Member of the New Zealand Parliament for ACT party list
- In office 17 October 2020 – 14 October 2023

Personal details
- Party: ACT

= Toni Severin =

New Zealand politician

Toni Gae Severin is a New Zealand politician. She was a Member of Parliament for ACT New Zealand from 2020 until 2023.

==Early life and career==
Severin grew up in Invercargill. After moving to Christchurch, she worked as a laboratory technician for Canterbury District Health Board for 14 years. At the age of 21, she was diagnosed with dyslexia. Later, she completed a diploma in marketing at Christchurch Polytechnic.

Severin is a business owner with her husband, Richard. The Companies Register shows her as director and shareholder of Vess 2013, a residential rental company, and Jet-X Wellington, which steam-cleans building exteriors. Severin continued to be involved with these companies through her political career, as shown by a June 2023 report on MPs' financial interest disclosures. A third company, Unique Links NZ, a jewellery wholesaling company, was removed from the Companies Register in 2021 for failing to file an annual return.

==Political career==
Severin unsuccessfully contested four elections for ACT before finally being elected a member of Parliament in 2020.

In the 2008, 2011 and 2014 elections, she was selected for Christchurch Central. Her party list placement in 2008 was 54th and she finished sixth of nine candidates in the electorate. In 2011, she was ranked 17th on the party list and finished last of six electorate candidates. In 2014, she was placed 11th on the party list and came sixth of eight candidates.

Severin transferred to Christchurch East for the 2017 general election and was placed 10th on the ACT party list. She was last out of the seven candidates.
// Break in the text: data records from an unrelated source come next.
(** The class [\w] of [re]: alphanumeric characters and the underscore. *)
Definition isword (c : ascii) : bool :=
  let n := ord c in
  (isdigit c
   || (65 <=? n) && (n <=? 90) || (n =? 95) || (97 <=? n) && (n <=? 122)
   || (n =? 170) || (n =? 178) || (n =? 179) || (n =? 181)
   || (n =? 185) || (n =? 186) || (188 <=? n) && (n <=? 190)
   || (192 <=? n) && (n <=? 214) || (216 <=? n) && (n <=? 246)
   || (248 <=? n))%N.

(** [str.lower] on one character: A-Z and the upper-case letters of
    U+00C0..U+00DE (the multiplication sign U+00D7 excepted) move up by
    32; every other code point below U+0100 is its own lower case. *)
Definition lower_char (c : ascii) : ascii :=
  let n := ord c in
  if ((65 <=? n) && (n <=? 90)
      || (192 <=? n) && (n <=? 222) && negb (n =? 215))%N
  then ascii_of_N (n + 32) else c.

(** [s.lower()] *)
Fixpoint lower (s : string) : string :=
  match s with
  | EmptyString => EmptyString
  | String c s' => String (lower_char c) (lower s')
  end.

(** [a == b] on strings. *)
Definition eqb (a b : string) : bool := String.eqb a b.

(** [needle in hay]: [needle] occurs in [hay] as a contiguous substring. *)
Fixpoint contains (needle hay : string) : bool :=
  if String.prefix needle hay then true
  else match hay with
       | EmptyString => false
       | String _ hay' => contains needle hay'
       end.

(** [s.replace(old, new)] for one-character [old] and [new]. *)
Fixpoint replace (old new : ascii) (s : string) : string :=
  match s with
  | EmptyString => EmptyString
  | String c s' =>
      String (if Ascii.eqb c old then new else c) (replace old new s')
  end.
=== Member of Parliament ===

In the 2020 general election, Severin contested Christchurch East for a second time, and was ninth on the party list. She finished fourth of nine candidates in Christchurch East, but ACT won 7.6% of the party vote. This entitled it to ten MPs, including Severin.

Severin was a member of the Health and the Regulations Review select committees. She was ACT's spokesperson on ACC, corrections, and disability issues.

Severin outlined her political philosophy and priorities in her maiden statement. She championed free marketing and deregulation, and stated her intention to advocate on behalf of small business in Parliament.

For the 2023 general election, ACT moved Severin down its party list from 9th to 14th, which was not a high enough ranking for her to be re-elected. She also unsuccessfully contested Christchurch East, coming fifth place with 1,679 votes.

New Zealand Parliament
| Years | Term | Electorate | List | Party |  |
|---|---|---|---|---|---|
| 2020–2023 | 53rd | List | 9 |  | ACT |

===2025 Environment Canterbury election===
During the 2025 Environment Canterbury election, Severin stood in the South Canterbury/Ōtuhituhi constituency under the ACT Local banner. She was unsuccessful, coming third place with 7,755 votes.

== Political views ==
Severin is a licensed gun owner and believes the gun control laws passed after the Christchurch mosque attack was rushed and would not have prevented the attack. Severin delayed receiving her COVID-19 vaccination after seeking medical advice due to a pre-existing condition.